POV-Ray : Newsgroups : povray.beta-test : Is there a specific version of POVRAY for the Apple LLVM Compiler ? : Re: Is there a specific version of POVRAY for the Apple LLVM Compiler ? Server Time
4 May 2024 13:02:38 EDT (-0400)
  Re: Is there a specific version of POVRAY for the Apple LLVM Compiler ?  
From: Simon Copar
Date: 4 Mar 2013 23:45:01
Message: <web.5135775924b75347f42173100@news.povray.org>
"denis.beurive" <den### [at] gmailcom> wrote:
> Hello,
>
> In fact I wanted to compile it myself because I want to study the code.
>
> I want to study the relation between the parser (that loads the textual
> description of the scene) and the renderer (that produces the image).
>
> I imagine, but I need to check, that :
> The parser produces some kind of "structured" representation of the scene.
> This "structured" representation is then given to the renderer.
>
> In other words, I want to find out if it is easy to separate the parser from the
> renderer. I assume it is, since the code seems pretty clean. But I need to look
> at it.
>
> I do that because I want to see how difficult it would be to write a binding for
> an interpreter such as Python, Perl, PHP or Ruby. That is : replacing the actual
> scene description language by another one (ie : Python, Perl, PHP or Ruby).
>
> Why ?
>
> For many reasons.
> This would allow the use of big frameworks.

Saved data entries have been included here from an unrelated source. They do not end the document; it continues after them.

(* ===== verification/Group.v ===== *)
(** * group_impl.h: points of the curve in affine and Jacobian coordinates

    Written against the interface of field.h.  A function that fills its
    argument [r] takes the old value of [*r] when it leaves some member of it
    unset on some path; [rzr], the optional output of the z-ratio, is an
    option: [None] when the path does not write it. *)
From S2P Require Import Prelude FieldSpec Field CurveSpec.

Section GroupOps.
Context {F : FieldImpl}.

(** ** Data *)

Record secp256k1_ge := Ge { gx : fe; gy : fe; ginf : bool }.
Record secp256k1_gej := Gej { jx : fe; jy : fe; jz : fe; jinf : bool }.
Record secp256k1_ge_storage := GeStorage { sx : fe_storage; sy : fe_storage }.

Definition CURVE_B : Z := 7.

Definition secp256k1_ge_const_g : secp256k1_ge := Ge
  (fe_const 0x79BE667E 0xF9DCBBAC 0x55A06295 0xCE870B07
            0x029BFCDB 0x2DCE28D9 0x59F2815B 0x16F81798)
  (fe_const 0x483ADA77 0x26A3C465 0x5DA4FBFC 0x0E1108A8
            0xFD17B448 0xA6855419 0x9C47D08F 0xFB10D4B8) false.

(** ** Conversions *)

Definition secp256k1_ge_set_gej_zinv (a : secp256k1_gej) (zi : fe) : secp256k1_ge :=
  let zi2 := fe_sqr zi in
  let zi3 := fe_mul zi2 zi in
  Ge (fe_mul (jx a) zi2) (fe_mul (jy a) zi3) (jinf a).

Definition secp256k1_ge_set_xy (x y : fe) : secp256k1_ge := Ge x y false.

Definition secp256k1_ge_is_infinity (a : secp256k1_ge) : bool := ginf a.

Definition secp256k1_ge_neg (a : secp256k1_ge) : secp256k1_ge :=
  Ge (gx a) (fe_negate (fe_normalize_weak (gy a)) 1) (ginf a).

(** The affine point and the rescaled input. *)
Definition secp256k1_ge_set_gej (a : secp256k1_gej) : secp256k1_ge * secp256k1_gej :=
  let az := secp256k1_fe_inv (jz a) in
  let z2 := fe_sqr az in
  let z3 := fe_mul az z2 in
  let ax := fe_mul (jx a) z2 in
  let ay := fe_mul (jy a) z3 in
  let az := fe_set_int 1 in
  (Ge ax ay (jinf a), Gej ax ay az (jinf a)).

Definition secp256k1_ge_set_gej_var (r : secp256k1_ge) (a : secp256k1_gej)
    : secp256k1_ge * secp256k1_gej :=
  if jinf a then (Ge (gx r) (gy r) true, a) else
  let az := secp256k1_fe_inv_var (jz a) in
  let z2 := fe_sqr az in
  let z3 := fe_mul az z2 in
  let ax := fe_mul (jx a) z2 in
  let ay := fe_mul (jy a) z3 in
  let az := fe_set_int 1 in
  (Ge ax ay (jinf a), Gej ax ay az (jinf a)).

(** The second loop of [secp256k1_ge_set_all_gej_var]; [azi] are the inverses
    not yet used. *)
Fixpoint set_all_loop (r : list secp256k1_ge) (a : list secp256k1_gej) (azi : list fe)
    : list secp256k1_ge :=
  match r, a with
  | r0 :: r, a0 :: a =>
    if jinf a0 then Ge (gx r0) (gy r0) true :: set_all_loop r a azi
    else secp256k1_ge_set_gej_zinv a0 (hd (fe_set_int 0) azi) :: set_all_loop r a (tl azi)
  | r, _ => r
  end.

(** [azi0] is the content of the freshly allocated array [azi]. *)
Definition secp256k1_ge_set_all_gej_var (azi0 : list fe) (r : list secp256k1_ge)
    (a : list secp256k1_gej) : list secp256k1_ge :=
  let az := fold_left (fun az ai => if jinf ai then az else az ++ [jz ai]) a [] in
  let count := length az in
  let azi := secp256k1_fe_inv_all_var azi0 az count in
  set_all_loop r a azi.

(** The loops of the two table functions: from entry [i] downwards. *)
Fixpoint table_loop (i : nat) (r : list secp256k1_ge) (a : list secp256k1_gej)
    (zr : list fe) (zi : fe) : list secp256k1_ge :=
  match i with
  | O => r
  | S i =>
    let zi := fe_mul zi (nth (S i) zr (fe_set_int 0)) in
    let r := upd r i (secp256k1_ge_set_gej_zinv
               (nth i a (Gej zi zi zi true)) zi) in
    table_loop i r a zr zi
  end.

Definition secp256k1_ge_set_table_gej_var (r : list secp256k1_ge) (a : list secp256k1_gej)
    (zr : list fe) (len : nat) : list secp256k1_ge :=
  if Nat.ltb 0 len then
    let i := (len - 1)%nat in
    let ai := nth i a (Gej (fe_set_int 0) (fe_set_int 0) (fe_set_int 0) true) in
    let zi := secp256k1_fe_inv (jz ai) in
    let r := upd r i (secp256k1_ge_set_gej_zinv ai zi) in
    table_loop i r a zr zi
  else r.

Fixpoint globalz_loop (len i : nat) (r : list secp256k1_ge) (a : list secp256k1_gej)
    (zr : list fe) (zs : fe) : list secp256k1_ge :=
  match i with
  | O => r
  | S i =>
    let zs := if Nat.eqb (S i) (len - 1) then zs
              else fe_mul zs (nth (S i) zr (fe_set_int 0)) in
    let r := upd r i (secp256k1_ge_set_gej_zinv
               (nth i a (Gej zs zs zs true)) zs) in
    globalz_loop len i r a zr zs
  end.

For example, I could integrate
> functions used to calculate geographic distances in the scene description (ex
> for Perl: GIS::Distance). Or I could use POVRAY to generate 3Ds output for
> anything (such as : the topology of my IP network).

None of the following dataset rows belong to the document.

Lemma api_sign_spec fuel ctx sig0 msg32 key ndata : gen_ctx_ok (ecmult_gen_ctx ctx) ->
  seckey_ok msg32 -> seckey_ok key -> opt_bytes ndata -> Z.of_nat fuel < 2 ^ 32 ->
  let m := be_val msg32 mod n_order in
  let seed := nonce_seed msg32 key None ndata in
  let run := secp256k1_ecdsa_sign fuel ctx (Some sig0) (Some msg32) (Some key) None ndata in
  if seckey_valid key then
    match first_ok (attempt_ok (be_val key) m) seed 0 fuel with
    | None => run = None
    | Some k => exists r s recid, run = Some (Api true (Some (r, s)) []) /\
        is_signature (be_val key) m (be_val (drbg_block seed k)) r s recid
    end
  else run = Some (Api false (Some signature_zero) []).
Proof.
  intros HG Bm Bk Bd Hf. cbv zeta. unfold secp256k1_ecdsa_sign. rewrite (gc_built _ HG). cbn [negb].
  pose proof (seckey_read key Bk) as H. destruct (s_set_b32 key) as [sec o].
  destruct H as (Ok & _ & _ & -> & V). destruct (seckey_valid key); [|reflexivity].
  destruct (V eq_refl) as [Vk _]. pose proof (seckey_read msg32 Bm) as H.
  destruct (s_set_b32 msg32) as [msg o']. destruct H as (Om & Vm & _).
  pose proof (sign_loop_spec fuel ctx sec msg msg32 key ndata 0 HG Ok Om Bm Bk Bd Hf) as S.
  cbv zeta in S. rewrite <- Vk, <- Vm. destruct (first_ok _ _ 0 fuel) as [k|].
  - destruct S as (r & s & recid & E & HS). exists r, s, recid. split; [|exact HS].
    change (Z.of_nat 0) with 0 in E. now rewrite E.
  - change (Z.of_nat 0) with 0 in S. now rewrite S.
Qed.

(** ** Operations on public keys *)

(** One structure for every point. *)
Lemma pk_rep_unique pk pk' P : pk_rep pk P -> pk_rep pk' P -> pk = pk'.
Proof.
  intros (HP & g & Hg & ->) (_ & g' & Hg' & ->). destruct P as [|x y]; [contradiction|].
  destruct (ge_finite _ _ _ Hg) as (Hc & _ & Kx & Ky), (ge_finite _ _ _ Hg') as (_ & _ & Kx' & Ky').
  destruct (coord_norm _ 8 x Kx eq_refl (proj1 Hc)) as [Nx Vx].
  destruct (coord_norm _ 8 y Ky eq_refl (proj1 (proj2 Hc))) as [Ny Vy].
  destruct (coord_norm _ 8 x Kx' eq_refl (proj1 Hc)) as [Nx' Vx'].
  destruct (coord_norm _ 8 y Ky' eq_refl (proj1 (proj2 Hc))) as [Ny' Vy'].
  unfold secp256k1_pubkey_save, secp256k1_ge_to_storage.
  rewrite (fnorm_inj _ _ Nx Nx'), (fnorm_inj _ _ Ny Ny') by congruence. reflexivity.
Qed.

Lemma api_parse_spec ctx pk0 input : Forall is_byte input ->
  let r := secp256k1_ec_pubkey_parse ctx (Some pk0) (Some input) in
  illegal r = [] /\
  (ret r = true <-> exists P, pubkey_encodes input P) /\
  (ret r = false -> out r = Some pubkey_zero) /\
  (forall P, pubkey_encodes input P -> exists pk, out r = Some pk /\ pk_rep pk P).
Proof.
  intros HB. unfold secp256k1_ec_pubkey_parse, ARG_CHECK. cbn [not_null].
  pose proof (parse_spec (junk_ge junk) input HB) as S.
  destruct (secp256k1_eckey_pubkey_parse _ input) as [Q ok]. destruct S as [S1 S2].
  destruct ok; cbn [negb ret out illegal]; cbv zeta.
  - split; [reflexivity|]. split; [exact S1|]. split; [discriminate|]. intros P HP. eexists.
    split; [reflexivity|]. apply pk_save; [exact (S2 P HP)|]. intros ->. apply HP.
  - split; [reflexivity|]. split; [exact S1|]. split; [reflexivity|].
    intros P HP. assert (false = true) by (apply S1; now exists P). discriminate.
Qed.

Lemma api_serialize_spec ctx buf len pk x y flags : pk_rep pk (Aff x y) ->
  let c := negb ((flags .& SECP256K1_FLAGS_BIT_COMPRESSION) =? 0) in
  let octets := if c then compressed x y else uncompressed x y in
  (if c then 33 else 65) <= len ->
  (flags .& SECP256K1_FLAGS_TYPE_MASK) = SECP256K1_FLAGS_TYPE_COMPRESSION ->
  secp256k1_ec_pubkey_serialize ctx (Some buf) (Some len) (Some pk) flags =
  Api true (Some (overwrite (repeat 0 (Z.to_nat len)) 0 octets),
            Some (Z.of_nat (length octets))) [].
Proof.
  intros Hpk c octets HL HF. unfold secp256k1_ec_pubkey_serialize, ARG_CHECK. fold c.
  rewrite (proj2 (Z.leb_le _ _) HL), HF, Z.eqb_refl. cbn [not_null].
  destruct (pk_load ctx pk _ Hpk) as (g & -> & Rg). cbn [ret out illegal negb].
  pose proof (key_serialize_spec g c x y Rg) as S.
  destruct (secp256k1_eckey_pubkey_serialize g c) as [e o]. destruct S as [-> _]. reflexivity.
Qed.

Lemma api_negate_spec ctx pk P : pk_rep pk P -> exists pk',
  secp256k1_ec_pubkey_negate ctx (Some pk) = Api true (Some pk') [] /\ pk_rep pk' (pneg P).
Proof.
  intros H. unfold secp256k1_ec_pubkey_negate. destruct (pk_load ctx pk P H) as (g & -> & Rg).
  eexists. split; [reflexivity|]. apply pk_save; [now apply ge_neg_rep|].
  destruct P; [now destruct H|discriminate].
Qed.

Definition psum (Ps : list point) : point := fold_left padd Ps Inf.

Lemma combine_loop_spec ctx pks Ps : Forall2 pk_rep pks Ps -> forall Qj Q log, gej_rep Qj Q ->
  exists Qj', combine_loop ctx pks Qj log = (Qj', log) /\ gej_rep Qj' (fold_left padd Ps Q).
Proof.
  induction 1 as [|pk P pks Ps H _ IH]; intros Qj Q log HQ; cbn [combine_loop fold_left].
  - exists Qj. split; [reflexivity|exact HQ].
  - destruct (pk_load ctx pk P H) as (g & -> & Rg). cbn [out illegal]. rewrite app_nil_r.
    apply IH. apply add_ge_rep; [exact HQ|exact Rg|exact (proj1 H)].
Qed.

Lemma api_combine_spec ctx pk0 pks Ps : Forall2 pk_rep pks Ps -> pks <> [] ->
  match psum Ps with
  | Inf => secp256k1_ec_pubkey_combine ctx (Some pk0) (Some pks) (length pks)
      = Api false (Some pubkey_zero) []
  | _ => exists pk, secp256k1_ec_pubkey_combine ctx (Some pk0) (Some pks) (length pks)
      = Api true (Some pk) [] /\ pk_rep pk (psum Ps)
  end.
Proof.
  intros H Hn. unfold secp256k1_ec_pubkey_combine, ARG_CHECK. cbn [not_null].
  replace (Nat.leb 1 (length pks)) with true by (now destruct pks). rewrite firstn_all.
  destruct (combine_loop_spec ctx pks Ps H _ Inf [] (conj (set_infinity_mags junk) (conj I eq_refl))) as (Qj & -> & R).
  fold (psum Ps) in R. unfold secp256k1_gej_is_infinity. destruct (psum Ps) as [|x y] eqn:E.
  - now rewrite (proj2 (proj2 R) : jinf Qj = true).
  - destruct (rep_finite _ _ _ R) as (_ & -> & _). destruct (set_gej_rep _ _ R) as [R' _].
    destruct (secp256k1_ge_set_gej Qj) as [q qj]. cbn [fst] in R'. eexists. split; [reflexivity|].
    apply pk_save; [exact R'|discriminate].
Qed.

(** A tweak that is below the order and a result that is not zero. *)
Definition tweak_add_valid (key tweak : bytes) : bool :=
  (be_val tweak <? n_order) && negb ((be_val key + be_val tweak) mod n_order =? 0).

(** What the two sides of a tweak give: the new key pair, or zeros. *)
Definition tweaked (ok : bool) (d : Z) (priv : api (option bytes))
    (pub : api (option secp256k1_pubkey)) : Prop :=
  if ok then
    priv = Api true (Some (be_bytes 32 d)) [] /\
    exists pk, pub = Api true (Some pk) [] /\ pk_rep pk (smul d G_point)
  else
    priv = Api false (Some (repeat 0 32)) [] /\ pub = Api false (Some pubkey_zero) [].

Lemma api_tweak_add_spec ctx key tweak pk : ctx_ok (ecmult_ctx ctx) -> seckey_ok key ->
  seckey_valid key = true -> seckey_ok tweak -> pk_rep pk (smul (be_val key) G_point) ->
  tweaked (tweak_add_valid key tweak) ((be_val key + be_val tweak) mod n_order)
    (secp256k1_ec_privkey_tweak_add ctx (Some key) (Some tweak))
    (secp256k1_ec_pubkey_tweak_add ctx (Some pk) (Some tweak)).
Proof.
  intros HC Hk Vk Ht Hpk. unfold secp256k1_ec_privkey_tweak_add, secp256k1_ec_pubkey_tweak_add.
  unfold privkey_tweak, pubkey_tweak, ARG_CHECK. rewrite (proj1 HC).
  pose proof (seckey_read tweak Ht) as T. destruct (s_set_b32 tweak) as [t o].
  destruct T as (Ot & Vt & -> & _). pose proof (seckey_read key Hk) as K.
  destruct (s_set_b32 key) as [sec o']. destruct K as (Os & _ & _ & _ & V). destruct (V Vk) as [Es Rs].
  unfold tweak_add_valid, tweaked. destruct (pk_load ctx pk _ Hpk) as (g & -> & Rg).
  destruct (Z.leb_spec n_order (be_val tweak)) as [L|L]; cbn [negb ret out illegal].
  { rewrite (proj2 (Z.ltb_ge _ _) L). exact (conj eq_refl eq_refl). }
  rewrite (proj2 (Z.ltb_lt _ _) L), andb_true_l. rewrite <- Es in Rg |- *.
  pose proof (be_val_range tweak (proj1 Ht)) as Nt. rewrite Z.mod_small in Vt by lia.
  pose proof (tweak_add_spec junk Hjunk (ecmult_ctx ctx) sec t g HC Os Ot ltac:(lia) Rg) as S.
  destruct (secp256k1_eckey_privkey_tweak_add sec t) as [key' ok].
  destruct (secp256k1_eckey_pubkey_tweak_add junk (ecmult_ctx ctx) g t) as [g' ok'].
  destruct S as (O' & V' & -> & -> & R'). rewrite Vt in V'. rewrite <- V'.
  destruct (Z.eqb_spec (sval key') 0) as [Z0|N0]; cbn [negb] in *; [exact (conj eq_refl eq_refl)|].
  rewrite (s_get_b32_ok _ O'). split; [reflexivity|]. eexists. split; [reflexivity|].
  apply pk_save; [exact R'|]. now apply scalar_key_finite.
Qed.

Lemma api_tweak_mul_spec ctx key tweak pk : ctx_ok (ecmult_ctx ctx) -> seckey_ok key ->
  seckey_valid key = true -> seckey_ok tweak -> pk_rep pk (smul (be_val key) G_point) ->
  tweaked (seckey_valid tweak) ((be_val key * be_val tweak) mod n_order)
    (secp256k1_ec_privkey_tweak_mul ctx (Some key) (Some tweak))
    (secp256k1_ec_pubkey_tweak_mul ctx (Some pk) (Some tweak)).
Proof.
  intros HC Hk Vk Ht Hpk. unfold secp256k1_ec_privkey_tweak_mul, secp256k1_ec_pubkey_tweak_mul.
  unfold privkey_tweak, pubkey_tweak, ARG_CHECK. rewrite (proj1 HC).
  pose proof (seckey_read tweak Ht) as T. destruct (s_set_b32 tweak) as [t o].
  destruct T as (Ot & Vt & -> & _). pose proof (seckey_read key Hk) as K.
  destruct (s_set_b32 key) as [sec o']. destruct K as (Os & _ & _ & _ & V). destruct (V Vk) as [Es Rs].
  unfold seckey_valid, tweaked. destruct (pk_load ctx pk _ Hpk) as (g & -> & Rg).
  destruct (Z.leb_spec n_order (be_val tweak)) as [L|L]; cbn [negb ret out illegal].
  { rewrite (proj2 (Z.ltb_ge _ _) L), andb_false_r. exact (conj eq_refl eq_refl). }
  rewrite (proj2 (Z.ltb_lt _ _) L), andb_true_r. rewrite <- Es in Rg |- *.
  pose proof (be_val_range tweak (proj1 Ht)) as Nt. rewrite Z.mod_small in Vt by lia.
  pose proof (tweak_mul_spec junk Hjunk (ecmult_ctx ctx) sec t g HC Os Ot ltac:(lia) Rg) as S.
  destruct (secp256k1_eckey_privkey_tweak_mul sec t) as [key' ok].
  destruct (secp256k1_eckey_pubkey_tweak_mul junk (ecmult_ctx ctx) g t) as [g' ok'].
  destruct S as (O' & -> & -> & V' & R'). rewrite Vt in V' |- *.
  destruct (Z.eqb_spec (be_val tweak) 0) as [Z0|N0]; cbn [negb] in *.
  { rewrite (proj2 (Z.ltb_ge _ _)) by lia. exact (conj eq_refl eq_refl). }
  rewrite (proj2 (Z.ltb_lt _ _)) by lia. destruct (V' eq_refl) as [E N].
  rewrite (s_get_b32_ok _ O'), <- E. split; [reflexivity|]. eexists. split; [reflexivity|].
  apply pk_save; [exact R'|]. now apply scalar_key_finite.
Qed.

(** ** Secret keys and compact signatures *)

Lemma api_privkey_negate_spec ctx key : seckey_ok key -> seckey_valid key = true ->
  secp256k1_ec_privkey_negate ctx (Some key) = Api true (Some (be_bytes 32 (n_order - be_val key))) [].
Proof.
  intros Hk Vk. unfold secp256k1_ec_privkey_negate. pose proof (seckey_read key Hk) as K.
  destruct (s_set_b32 key) as [sec o]. destruct K as (Os & _ & _ & _ & V). destruct (V Vk) as [Es Rs].
  destruct (s_negate_ok sec Os) as [On Vn]. rewrite (s_get_b32_ok _ On), Vn, Es.
  rewrite <- (Z.mod_small (n_order - be_val key) n_order) by lia. do 3 f_equal.
  apply cong_iff, (cong_by (-1)). lia.
Qed.
End Api.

> This would allow the use of sophisticated flow control. I mean : all we have in
> modern languages.
>
> Actually I use POVRAY like this :
>
> I write a template of POVRAY file.
> Then I write a Perl script that does the "complex calculation" (the "hard
> logic"), and fills the template with values. I do that with Perl, because I
> don't want to rewrite all the complexes functions that you can find in CPAN (and
> the POVRAY scene description language is no good for that).

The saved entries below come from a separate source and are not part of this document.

(* ===== verification/Properties.v ===== *)
(** * The properties of the development

    Each theorem states what a part of the library promises to its callers;
    the lemmas that carry the proofs are in the file of the component. *)
From S2P Require Import Prelude FieldSpec Field5x52 Field Sha256Spec Hash.

(** ** Field arithmetic (field_5x52_impl.h, field_5x52_int128_impl.h) *)

(** C27: multiplication and squaring. With inputs of magnitude at most 8 no
    128-bit or 64-bit accumulator of the two unrolled routines overflows, the
    result has magnitude 1 and its value is the product modulo p. *)
Theorem fe_mul_sqr_exact a b : fe_mag a 8 -> fe_mag b 8 ->
  (fe_mag (secp256k1_fe_mul_inner a b) 1 /\
   fe_val (secp256k1_fe_mul_inner a b) =[p]= fe_val a * fe_val b) /\
  (fe_mag (secp256k1_fe_sqr_inner a) 1 /\
   fe_val (secp256k1_fe_sqr_inner a) =[p]= fe_val a * fe_val a).
Proof.
  intros Ha Hb. split; [now apply fe_mul_inner_correct|now apply fe_sqr_inner_correct].
Qed.

Lemma fe_mul_sqr_exact_witness :
  let a := Fe (0xFFFFFFFFFFFFF * 16) 1 2 3 (0x0FFFFFFFFFFFF * 16) in
  let b := Fe 7 (0xFFFFFFFFFFFFF * 16) 5 4 9 in
  (fe_mag (secp256k1_fe_mul_inner a b) 1 /\
   fe_val (secp256k1_fe_mul_inner a b) =[p]= fe_val a * fe_val b) /\
  (fe_mag (secp256k1_fe_sqr_inner a) 1 /\
   fe_val (secp256k1_fe_sqr_inner a) =[p]= fe_val a * fe_val a).
Proof. intros a b. apply (fe_mul_sqr_exact a b); split; cbn; lia. Defined.

(** Normalisation. The constant-time and the variable-time routine give the
    one canonical representation of the value, and the two zero tests answer
    whether the value is 0 modulo p, for every magnitude up to 2047. *)
Theorem fe_normalize_canonical a : fe_mag a 2047 ->
  fe_norm (secp256k1_fe_normalize a) /\
  fe_val (secp256k1_fe_normalize a) = fe_val a mod p /\
  secp256k1_fe_normalize_var a = secp256k1_fe_normalize a /\
  secp256k1_fe_normalizes_to_zero a = (fe_val a mod p =? 0) /\
  secp256k1_fe_normalizes_to_zero_var a = (fe_val a mod p =? 0).
Proof.
  intros Ha. destruct (fe_normalize_correct a Ha). split; [assumption|].
  split; [assumption|]. rewrite fe_normalizes_to_zero_var_correct.
  rewrite fe_normalize_var_correct, fe_normalizes_to_zero_correct by exact Ha. auto.
Qed.

Lemma fe_normalize_canonical_witness :
  let a := Fe (0xFFFFFFFFFFFFF * 4094) 1 2 3 (0x0FFFFFFFFFFFF * 4094) in
  fe_norm (secp256k1_fe_normalize a) /\
  fe_val (secp256k1_fe_normalize a) = fe_val a mod p /\
  secp256k1_fe_normalize_var a = secp256k1_fe_normalize a /\
  secp256k1_fe_normalizes_to_zero a = (fe_val a mod p =? 0) /\
  secp256k1_fe_normalizes_to_zero_var a = (fe_val a mod p =? 0).
Proof. intros a. apply (fe_normalize_canonical a). split; cbn; lia. Defined.

(** Parsing and serialising. [secp256k1_fe_set_b32] reads 32 bytes as a
    big-endian number, reports exactly the values not below p, and what it
    accepted is given back unchanged by [secp256k1_fe_get_b32]. *)
Theorem fe_b32_roundtrip l : Forall is_byte l -> length l = 32%nat ->
  let '(a, ok) := secp256k1_fe_set_b32 l in
  fe_val a = be_val l /\ ok = (be_val l <? p) /\
  (ok = true -> fe_norm a /\ secp256k1_fe_get_b32 a = l).
Proof.
  intros Hl Hlen. rewrite fe_set_b32_correct by assumption.
  pose proof (be_val_32 l Hl Hlen) as HV.
  split; [now apply fe_val_of_Z|]. split; [reflexivity|].
  rewrite Z.ltb_lt. intros Hp.
  assert (N : fe_norm (fe_of_Z (be_val l))) by (apply fe_norm_of_Z; lia).
  split; [exact N|]. rewrite fe_get_b32_correct, fe_val_of_Z by assumption.
  rewrite <- Hlen. now apply be_bytes_val.
Qed.

Lemma fe_b32_roundtrip_witness :
  let l := be_bytes 32 (p - 1) in
  let '(a, ok) := secp256k1_fe_set_b32 l in
  fe_val a = be_val l /\ ok = (be_val l <? p) /\
  (ok = true -> fe_norm a /\ secp256k1_fe_get_b32 a = l).
Proof.
  intros l. apply (fe_b32_roundtrip l).
  - apply be_bytes_byte.
  - apply length_be_bytes.
Defined.

(** Comparison and storage. On normalised elements the comparison orders
    the values, and the packed four-word form gives the element back. *)
Theorem fe_cmp_storage a b : fe_norm a -> fe_norm b ->
  secp256k1_fe_cmp_var a b
    = match fe_val a ?= fe_val b with Lt => -1 | Eq => 0 | Gt => 1 end /\
  secp256k1_fe_from_storage (secp256k1_fe_to_storage a) = a.
Proof.
  intros Ha Hb. split; [now apply fe_cmp_var_correct|now apply fe_storage_roundtrip].
Qed.

Lemma fe_cmp_storage_witness :
  let a := Fe 5 0xFFFFFFFFFFFFF 3 0 0x0FFFFFFFFFFFE in let b := Fe 6 1 2 0 9 in
  secp256k1_fe_cmp_var a b
    = match fe_val a ?= fe_val b with Lt => -1 | Eq => 0 | Gt => 1 end /\
  secp256k1_fe_from_storage (secp256k1_fe_to_storage a) = a.
Proof.
  intros a b. apply (fe_cmp_storage a b); split; (unfold Bounded; cbn; lia) || reflexivity.
Defined.

(** [secp256k1_fe_verify] accepts elements of magnitude 2048, but the first
    carry of [secp256k1_fe_normalize] is lost on one of them. *)
Theorem fe_normalize_2048_wraps :
  exists a, secp256k1_fe_verify false 2048 a = true /\
  fe_val (secp256k1_fe_normalize a) <> fe_val a mod p.
Proof. exists fe_2048. exact fe_normalize_2048. Qed.

(** ** Inversion and square roots (field_impl.h), for any representation *)

Section FieldProperties.
Context {F : FieldImpl}.

(** Inversion. The addition chain computes the power p - 2: the result is
    the inverse of a non-zero element, and 0 for 0. *)
Theorem fe_inv_inverts a : fmag a 8 ->
  let r := secp256k1_fe_inv_var a in
  fmag r 1 /\ (fval a mod p <> 0 -> fval a * fval r =[p]= 1) /\
  (fval a mod p = 0 -> fval r =[p]= 0).
Proof. intros Ha. exact (fe_inv_spec a Ha). Qed.

(** Square roots. The routine succeeds exactly on the squares modulo p,
    and its result is then a square root which is itself a square. *)
Theorem fe_sqrt_decides a : fmag a 8 ->
  let '(r, ok) := secp256k1_fe_sqrt a in
  fmag r 1 /\ (ok = true <-> exists s, s * s =[p]= fval a) /\
  (ok = true -> fval r * fval r =[p]= fval a /\ exists s, s * s =[p]= fval r).
Proof.
  intros Ha. pose proof (fe_sqrt_spec a Ha) as H.
  now destruct (secp256k1_fe_sqrt a).
Qed.

(** Batched inversion. One inversion and 3 (len - 1) multiplications give
    the inverse of every element of an array of non-zero elements. *)
Theorem fe_inv_all_inverts r0 a len :
  length r0 = len -> length a = len -> (1 <= len)%nat ->
  Forall (fun x => fmag x 8) a -> Forall (fun x => fval x mod p <> 0) a ->
  let r := secp256k1_fe_inv_all_var r0 a len in
  length r = len /\
  forall k, (k < len)%nat ->
    fmag (nth k r (fe_set_int 0)) 8 /\
    fval (nth k r (fe_set_int 0)) * fval (nth k a (fe_set_int 0)) =[p]= 1.
Proof. intros. now apply fe_inv_all_spec. Qed.
End FieldProperties.

Lemma fe_inv_inverts_witness :
  let a : FieldSpec.fe (FieldImpl := field_5x52) := fe_set_int 3 in
  let r := secp256k1_fe_inv_var a in
  fmag r 1 /\ (fval a mod p <> 0 -> fval a * fval r =[p]= 1) /\
  (fval a mod p = 0 -> fval r =[p]= 0).
Proof. intros a. apply (fe_inv_inverts a). split; cbn; lia. Defined.

Lemma fe_sqrt_decides_witness :
  let a : FieldSpec.fe (FieldImpl := field_5x52) := fe_set_int 4 in
  let '(r, ok) := secp256k1_fe_sqrt a in
  fmag r 1 /\ (ok = true <-> exists s, s * s =[p]= fval a) /\
  (ok = true -> fval r * fval r =[p]= fval a /\ exists s, s * s =[p]= fval r).
Proof. intros a. apply (fe_sqrt_decides a). split; cbn; lia. Defined.

Lemma fe_inv_all_inverts_witness :
  let a : list (FieldSpec.fe (FieldImpl := field_5x52)) := [fe_set_int 2; fe_set_int 5; fe_set_int 7] in
  let z := fe_set_int 0 in
  let r := secp256k1_fe_inv_all_var [z; z; z] a 3 in
  length r = 3%nat /\
  forall k, (k < 3)%nat -> fmag (nth k r z) 8 /\ fval (nth k r z) * fval (nth k a z) =[p]= 1.
Proof.
  intros a z. apply (fe_inv_all_inverts [z; z; z] a 3); try reflexivity.
  - lia.
  - repeat constructor; cbn; lia.
  - repeat constructor; cbn; discriminate.
Defined.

> Then I call POVRAY on the generated POV file.
>
> Best regards,
>
> Denis

There is nothing wrong with generating povray code from other languages. I often
generate it using bash scripts (bash loops, sed, grep and awk), which wouldn't
benefit from a high-level API. Text interface is still the best for this use,
it's the most versatile, as it is universal.

Technically, the replacement of the parser is possible, but then the problem is
the following: if you want it to be a separate application, then you need an API
to transfer the scene description from parser to raytracer, and this means you
need an intermediate language (which would probably be just a binary version of
the existing scene description language - highly redundant). On the other hand,
you can compile everything into a library and simply call the constructors and
scene building functions from perl / python / whatever. But that is even worse.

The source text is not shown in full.